_DATA IN THIS EXERCISE_
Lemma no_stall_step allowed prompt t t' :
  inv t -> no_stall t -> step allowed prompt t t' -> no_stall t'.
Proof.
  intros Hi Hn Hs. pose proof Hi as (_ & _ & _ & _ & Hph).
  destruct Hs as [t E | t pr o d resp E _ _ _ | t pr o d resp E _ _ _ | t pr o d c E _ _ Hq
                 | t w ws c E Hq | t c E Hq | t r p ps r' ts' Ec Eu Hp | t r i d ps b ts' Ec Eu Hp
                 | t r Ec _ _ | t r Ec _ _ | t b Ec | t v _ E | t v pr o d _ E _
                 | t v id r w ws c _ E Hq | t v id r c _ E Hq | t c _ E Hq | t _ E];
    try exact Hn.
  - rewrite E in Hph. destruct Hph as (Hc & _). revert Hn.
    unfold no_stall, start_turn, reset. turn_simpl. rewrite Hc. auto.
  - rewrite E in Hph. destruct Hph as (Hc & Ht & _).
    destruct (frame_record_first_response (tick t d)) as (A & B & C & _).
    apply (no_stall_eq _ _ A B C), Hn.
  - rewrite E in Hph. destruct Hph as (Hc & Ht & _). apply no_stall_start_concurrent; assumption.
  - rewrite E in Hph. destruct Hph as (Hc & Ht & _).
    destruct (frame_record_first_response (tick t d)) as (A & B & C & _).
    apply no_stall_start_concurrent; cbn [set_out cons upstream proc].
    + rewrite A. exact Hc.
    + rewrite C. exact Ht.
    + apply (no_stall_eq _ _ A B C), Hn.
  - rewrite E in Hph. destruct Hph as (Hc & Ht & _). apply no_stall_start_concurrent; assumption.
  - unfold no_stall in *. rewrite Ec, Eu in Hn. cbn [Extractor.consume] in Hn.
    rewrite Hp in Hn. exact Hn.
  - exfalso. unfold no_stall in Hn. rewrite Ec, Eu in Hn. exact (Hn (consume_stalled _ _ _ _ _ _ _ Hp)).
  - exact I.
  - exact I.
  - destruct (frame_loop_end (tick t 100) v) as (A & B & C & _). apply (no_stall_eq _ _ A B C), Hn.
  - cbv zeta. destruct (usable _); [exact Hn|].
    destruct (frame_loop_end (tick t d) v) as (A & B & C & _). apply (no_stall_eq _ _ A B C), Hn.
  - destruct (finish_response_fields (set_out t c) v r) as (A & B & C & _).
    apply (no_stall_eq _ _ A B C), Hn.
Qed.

_EXERCISE BRIEF_
Print exactly, and only, the lines from the line that contains "E Hq | t _ E];" through the last line of the records.

_ANSWER TO THE EXERCISE_
                 | t v id r w ws c _ E Hq | t v id r c _ E Hq | t c _ E Hq | t _ E];
    try exact Hn.
  - rewrite E in Hph. destruct Hph as (Hc & _). revert Hn.
    unfold no_stall, start_turn, reset. turn_simpl. rewrite Hc. auto.
  - rewrite E in Hph. destruct Hph as (Hc & Ht & _).
    destruct (frame_record_first_response (tick t d)) as (A & B & C & _).
    apply (no_stall_eq _ _ A B C), Hn.
  - rewrite E in Hph. destruct Hph as (Hc & Ht & _). apply no_stall_start_concurrent; assumption.
  - rewrite E in Hph. destruct Hph as (Hc & Ht & _).
    destruct (frame_record_first_response (tick t d)) as (A & B & C & _).
    apply no_stall_start_concurrent; cbn [set_out cons upstream proc].
    + rewrite A. exact Hc.
    + rewrite C. exact Ht.
    + apply (no_stall_eq _ _ A B C), Hn.
  - rewrite E in Hph. destruct Hph as (Hc & Ht & _). apply no_stall_start_concurrent; assumption.
  - unfold no_stall in *. rewrite Ec, Eu in Hn. cbn [Extractor.consume] in Hn.
    rewrite Hp in Hn. exact Hn.
  - exfalso. unfold no_stall in Hn. rewrite Ec, Eu in Hn. exact (Hn (consume_stalled _ _ _ _ _ _ _ Hp)).
  - exact I.
  - exact I.
  - destruct (frame_loop_end (tick t 100) v) as (A & B & C & _). apply (no_stall_eq _ _ A B C), Hn.
  - cbv zeta. destruct (usable _); [exact Hn|].
    destruct (frame_loop_end (tick t d) v) as (A & B & C & _). apply (no_stall_eq _ _ A B C), Hn.
  - destruct (finish_response_fields (set_out t c) v r) as (A & B & C & _).
    apply (no_stall_eq _ _ A B C), Hn.
Qed.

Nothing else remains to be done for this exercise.